Real estate investment trusts (REITs) are companies that own or finance income-producing properties, such as office buildings, shopping malls, hotels, warehouses, and apartments. REITs offer investors a way to earn regular dividends from the rents and interest payments they collect, as well as capital appreciation from the value of their assets.
However, not all REITs are created equal. Some REITs have higher yields than others, but they may also come with higher risks and lower growth prospects. How can investors choose the best REITs for reliable income in 2023? Here are some tips from a veteran analyst who has been covering the sector for more than 20 years.
Look for quality and stability
John Kim is the head of real estate research at BMO Capital Markets, and he has been named one of the top REIT analysts by Institutional Investor magazine for 16 consecutive years. He says that investors should look for quality and stability when picking REITs, especially in a volatile and uncertain environment.
“Quality means having a strong balance sheet, a diversified portfolio, a proven management team, and a track record of delivering consistent results,” he says. “Stability means having a resilient cash flow stream that can withstand economic shocks and market cycles, as well as a conservative payout ratio that can support the dividend.”
Kim says that quality and stability are more important than yield alone, because they can protect investors from dividend cuts or share price declines. He adds that investors should also consider the growth potential of the REITs, which can come from organic sources such as rent increases and occupancy improvements, or external sources such as acquisitions and developments.
Focus on sectors with favorable trends
Kim says that investors should also focus on sectors that have favorable trends or catalysts that can drive their performance in 2023. He identifies three sectors that he likes: industrial, residential, and health care.
Industrial REITs own or operate warehouses, distribution centers, and logistics facilities that serve the e-commerce and supply chain industries. Kim says that these REITs have benefited from the surge in online shopping and the need for faster delivery during the pandemic, and they will continue to enjoy strong demand and rent growth in 2023.

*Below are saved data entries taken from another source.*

(* ===== verification/RuleClients.v ===== *)
(** * Connecting rules to their data bases (nanomq/nanomq_rule.c)

    For every rule that writes to a data base a table is created when the broker
    starts or the rule is added.  The statements are built in arrays of 256
    bytes; SQLite's with bounds checks, the others with strcat.  A MySQL,
    PostgreSQL or TimescaleDB rule whose data base does not answer is taken out
    of the configuration. *)

From S2P Require Import Prelude NngApi RuleConf RuleDb.

Module RuleClients.

Import RuleConf RuleDb.

Definition key_arr : list bytes :=
  [lit "Qos"; lit "Id"; lit "Topic"; lit "Clientid"; lit "Username"; lit "Password"; lit "Timestamp";
   lit "Payload"].

Definition type_arr : list bytes :=
  [lit " INT"; lit " INT"; lit " TEXT"; lit " TEXT"; lit " TEXT"; lit " TEXT"; lit " INT"; lit " TEXT"].

Definition ts_type_arr : list bytes :=
  [lit " INT"; lit " INT"; lit " TEXT"; lit " TEXT"; lit " TEXT"; lit " TEXT"; lit " TIMESTAMPTZ NOT NULL";
   lit " TEXT"].

Section Clients.

Context `{PS : ParsedSql}.

(** ** Statements *)

(** [as[index] ? as[index] : key_arr[index]] *)
Definition column_name (p : parsed_sql) (index : nat) : bytes := default (nth index key_arr []) (sql_as p index).

(** ** SQLite *)

(** The loop over the columns; [None] is "SQL buffer overflow". *)
Fixpoint sqlite_columns (p : parsed_sql) (ixs : list nat) (table : bytes) : option bytes :=
  match ixs with
  | [] => Some table
  | index :: ixs' =>
      if negb (sql_flag p index) then sqlite_columns p ixs' table
      else
        let column := lit ", " ++ column_name p index ++ nth index type_arr [] in
        if 256 - blen table <=? blen column then None else sqlite_columns p ixs' (table ++ column)
  end.

Definition sqlite_statement (name : bytes) (p : parsed_sql) : option bytes :=
  let head := lit "CREATE TABLE IF NOT EXISTS " ++ name ++ lit "(RowId INTEGER PRIMARY KEY AUTOINCREMENT" in
  if 256 <=? blen head then None
  else
    table ← sqlite_columns p (seq 0 8) head;
    if 256 - blen table <? 3 then None
    else if 256 - blen table <=? 2 then None
    else Some (table ++ lit ");").

(** The loop over the rules from index [i] on: the statements that were executed
    and the return value.  The outer [None] is a NULL table name. *)
Fixpoint sqlite_loop (exec : bytes -> bool) (init_last : bool) (size i : nat) (rules : list rule)
  : option (list bytes * Z) :=
  match rules with
  | [] => Some ([], 0)
  | r :: rules' =>
      if init_last && negb (bool_decide (i = (size - 1)%nat)) then sqlite_loop exec init_last size (S i) rules'
      else if negb (bool_decide (ru_type r = RULE_FORWORD_SQLITE)) then sqlite_loop exec init_last size (S i) rules'
      else
        name ← ru_sqlite_table r;
        match sqlite_statement name (ru_sql r) with
        | None => Some ([], 1)
        | Some sql =>
            if exec sql then
              '(l, rc) ← sqlite_loop exec init_last size (S i) rules';
              Some (sql :: l, rc)
            else Some ([sql], 1)
        end
  end.

(** [opens] is whether sqlite3_open succeeds, [exec] whether sqlite3_exec does. *)
Definition nanomq_client_sqlite (opens : bool) (exec : bytes -> bool) (cr : conf_rule) (init_last : bool)
  : option (conf_rule * Z * list bytes) :=
  if negb (cr_rdb cr) && negb opens then Some (cr, 1, [])
  else
    '(l, rc) ← sqlite_loop exec init_last (length (cr_rules cr)) 0 (cr_rules cr);
    Some (with_rdb cr, rc, l).

(** ** MySQL, PostgreSQL and TimescaleDB *)

Definition serial (k : db_kind) : bytes :=
  match k with
  | MYSQL => lit "(idx INT PRIMARY KEY AUTO_INCREMENT"
  | POSTGRESQL => lit "(idx SERIAL PRIMARY KEY"
  | TIMESCALEDB => lit "(idx BIGSERIAL"
  end.

Definition types_of (k : db_kind) : list bytes :=
  match k with TIMESCALEDB => ts_type_arr | _ => type_arr end.

Fixpoint db_columns (k : db_kind) (p : parsed_sql) (ixs : list nat) (table : bytes) : run_error + bytes :=
  match ixs with
  | [] => inr table
  | index :: ixs' =>
      if negb (sql_flag p index) then db_columns k p ixs' table
      else
        bind_run (strcat 256 table (lit ", ")) (fun table =>
        bind_run (strcat 256 table (column_name p index)) (fun table =>
        bind_run (strcat 256 table (nth index (types_of k) [])) (fun table => db_columns k p ixs' table)))
  end.

(** [snprintf(table, 128, ...)] keeps 127 characters. *)
Definition db_statement (k : db_kind) (name : bytes) (p : parsed_sql) : run_error + bytes :=
  bind_run (db_columns k p (seq 0 8) (take 127 (lit "CREATE TABLE IF NOT EXISTS " ++ name ++ serial k)))
    (fun table => strcat 256 table (lit ");")).

(** [None] is a NULL argument of "%s". *)
Definition conninfo (d : rule_db) : option bytes :=
  u ← db_username d; p ← db_password d; h ← db_host d;
  Some (take 127 (lit "dbname=postgres user=" ++ u ++ lit " password=" ++ p ++ lit " host=" ++ h
                  ++ lit " port=5432")).

Definition hypertable (name : bytes) : bytes :=
  take 127 (lit "SELECT create_hypertable('" ++ name ++ lit "', 'timestamp', if_not_exists => TRUE);").

(** What the client libraries answer. *)
Record db_env := DbEnv {
  my_init : bool;
  my_connect : option bytes -> option bytes -> option bytes -> bool;   (* host, user, password *)
  my_query : bytes -> bool;
  pq_connect : bytes -> bool;
  pq_command : bytes -> bool;                                          (* PGRES_COMMAND_OK *)
  pq_tuples : bytes -> bool                                            (* PGRES_TUPLES_OK *)
}.

(** One rule: whether its data base is connected and has the table. *)
Definition db_start (k : db_kind) (e : db_env) (d : rule_db) (p : parsed_sql) : run_error + bool :=
  match db_table d with
  | None => inl NullDeref
  | Some name =>
      bind_run (db_statement k name p) (fun sql =>
      match k with
      | MYSQL => inr (my_init e && my_connect e (db_host d) (db_username d) (db_password d) && my_query e sql)
      | POSTGRESQL =>
          match conninfo d with
          | None => inl NullDeref
          | Some c => inr (pq_connect e c && pq_command e sql)
          end
      | TIMESCALEDB =>
          match conninfo d with
          | None => inl NullDeref
          | Some c => inr (pq_connect e c && pq_command e sql && pq_tuples e (hypertable name))
          end
      end)
  end.

(** finish_with_error: the rule at the end of [seen] is freed and erased. *)
Definition finish_with_error (cr : conf_rule) (p : nat) : conf_rule := with_dbs cr (delete p (cr_dbs cr)).

(** The loop at index [i], the length of [seen]; [rest] is what is left of the
    array, so that [i != size - 1] says that the tail of [rest] is not empty.
    After an error the index is kept and the rule is gone. *)
Fixpoint client_loop (k : db_kind) (e : db_env) (init_last : bool) (cr : conf_rule) (seen rest : list rule)
    (rc : Z) : run_error + (conf_rule * Z) :=
  match rest with
  | [] => inr (with_rules cr seen, rc)
  | r :: rest' =>
      if init_last && negb (bool_decide (rest' = [])) then client_loop k e init_last cr (seen ++ [r]) rest' rc
      else if negb (bool_decide (ru_type r = kind_type k)) then client_loop k e init_last cr (seen ++ [r]) rest' rc
      else
        match ru_db k r with
        | None => inl NullDeref
        | Some p =>
            match cr_dbs cr !! p with
            | None => inl NullDeref
            | Some d =>
                bind_run (db_start k e d (ru_sql r)) (fun ok : bool =>
                if ok then client_loop k e init_last cr (seen ++ [r]) rest' rc
                else client_loop k e init_last (finish_with_error cr p) seen rest' (-1))
            end
        end
  end.

Definition nanomq_client_db (k : db_kind) (e : db_env) (cr : conf_rule) (init_last : bool)
  : run_error + (conf_rule * Z) :=
  client_loop k e init_last cr [] (cr_rules cr) 0.

Definition nanomq_client_mysql := nanomq_client_db MYSQL.
Definition nanomq_client_postgresql := nanomq_client_db POSTGRESQL.
Definition nanomq_client_timescaledb := nanomq_client_db TIMESCALEDB.

(** ** The client of a republishing rule *)

(** Results of opening the client, creating the dialer and starting it. *)
Record client_env := ClientEnv { ce_open : Z; ce_create : Z; ce_start : Z }.

(** The CONNECT message of the dialer. *)
Record client_connect := ClientConnect {
  cc_keep_alive : Z;
  cc_proto_version : Z;
  cc_clean_session : bool;
  cc_client_id : option bytes;
  cc_user_name : option bytes;
  cc_password : option bytes
}.

(** The return value, and the CONNECT message if it gets that far. *)
Definition nano_client (e : client_env) (repub : repub_t) : Z * option client_connect :=
  if negb (ce_open e =? 0) then (ce_open e, None)
  else if negb (ce_create e =? 0) then (ce_create e, None)
  else
    (ce_start e,
     Some (ClientConnect (rb_keepalive repub) (rb_proto_ver repub) (rb_clean_start repub) (rb_clientid repub)
             (rb_username repub) (rb_password repub))).

(** ** Theorems *)

(** The columns of the selected fields. *)
Definition table_columns (types : list bytes) (p : parsed_sql) (ixs : list nat) : bytes :=
  concat (map (fun i => if sql_flag p i then lit ", " ++ column_name p i ++ nth i types [] else []) ixs).

Lemma sqlite_columns_spec p ixs t : blen t < 256 ->
  sqlite_columns p ixs t =
    if blen (t ++ table_columns type_arr p ixs) <? 256 then Some (t ++ table_columns type_arr p ixs) else None.
Proof.
  revert t. induction ixs as [|i ixs IH]; intros t Ht.
  - cbn [sqlite_columns]. unfold table_columns. cbn [map concat]. rewrite app_nil_r.
    by rewrite (proj2 (Z.ltb_lt _ _) Ht).
  - cbn [sqlite_columns]. unfold table_columns. cbn [map concat]. fold (table_columns type_arr p ixs).
    destruct (sql_flag p i); cbn [negb]; [|by rewrite IH].
    set (c := lit ", " ++ column_name p i ++ nth i type_arr []). rewrite (app_assoc t c).
    destruct (256 - blen t <=? blen c) eqn:E; bool_hyps.
    + destruct (_ <? 256) eqn:E'; [|done]. bool_hyps. autorewrite with nmq_rw in E'.
      pose proof (blen_nonneg (table_columns type_arr p ixs)). lia.
    + apply IH. autorewrite with nmq_rw. lia.
Qed.

(** The statement the code means to send. *)
Definition create_table (name key : bytes) (types : list bytes) (p : parsed_sql) : bytes :=
  lit "CREATE TABLE IF NOT EXISTS " ++ name ++ key ++ table_columns types p (seq 0 8) ++ lit ");".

Residential REITs own or operate apartments, single-family homes, manufactured housing communities, and student housing properties. Kim says that these REITs have recovered from the initial impact of the pandemic, as occupancy rates and rent collections have improved. He says that these REITs will benefit from the favorable demographics of millennials and Gen Z, who are forming households and seeking affordable housing options.
Health care REITs own or operate properties such as senior housing, skilled nursing facilities, medical office buildings, and hospitals. Kim says that these REITs have faced challenges from the pandemic, such as lower occupancy rates and higher costs in senior housing and skilled nursing facilities. However, he says that these REITs will benefit from the aging population and the increasing demand for health care services in 2023.
Avoid sectors with structural headwinds
Kim says that investors should avoid sectors that have structural headwinds or risks that can hamper their performance in 2023. He identifies two sectors that he dislikes: retail and office.
Retail REITs own or operate properties such as shopping malls, strip centers, outlet centers, and grocery-anchored centers. Kim says that these REITs have suffered from the shift to online shopping and the bankruptcy or closure of many retailers during the pandemic. He says that these REITs will face continued pressure from e-commerce competition and changing consumer preferences in 2023.
Office REITs own or operate properties such as office buildings, business parks, and co-working spaces. Kim says that these REITs have been affected by the rise of remote work and the social distancing measures during the pandemic. He says that these REITs will face uncertainty about the future of work and the demand for office space in 2023.
Some examples of high-yield REITs
Based on his criteria of quality, stability, growth potential, and sector trends, Kim recommends some examples of high-yield REITs that investors can consider for 2023. These are:
- Prologis (PLD), an industrial REIT that owns or operates more than 4,700 logistics facilities across 19 countries. It has a dividend yield of 4.48%.
- Equity Residential (EQR), a residential REIT that owns or operates more than 300 apartment communities across 10 states. It has a dividend yield of 5.32%.
- Welltower (WELL), a health care REIT that owns or operates more than 1,600 properties across senior housing, skilled nursing facilities, medical office buildings, and hospitals. It has a dividend yield of 6.24%.
- Iron Mountain (IRM), a specialty REIT that owns or operates more than 1,400 storage and information management facilities across 50 countries. It has a dividend yield of 8.16%.
- Omega Healthcare Investors (OHI), a health care REIT that owns or operates more than 900 skilled nursing facilities and senior housing properties across 40 states. It has a dividend yield of 10.8%.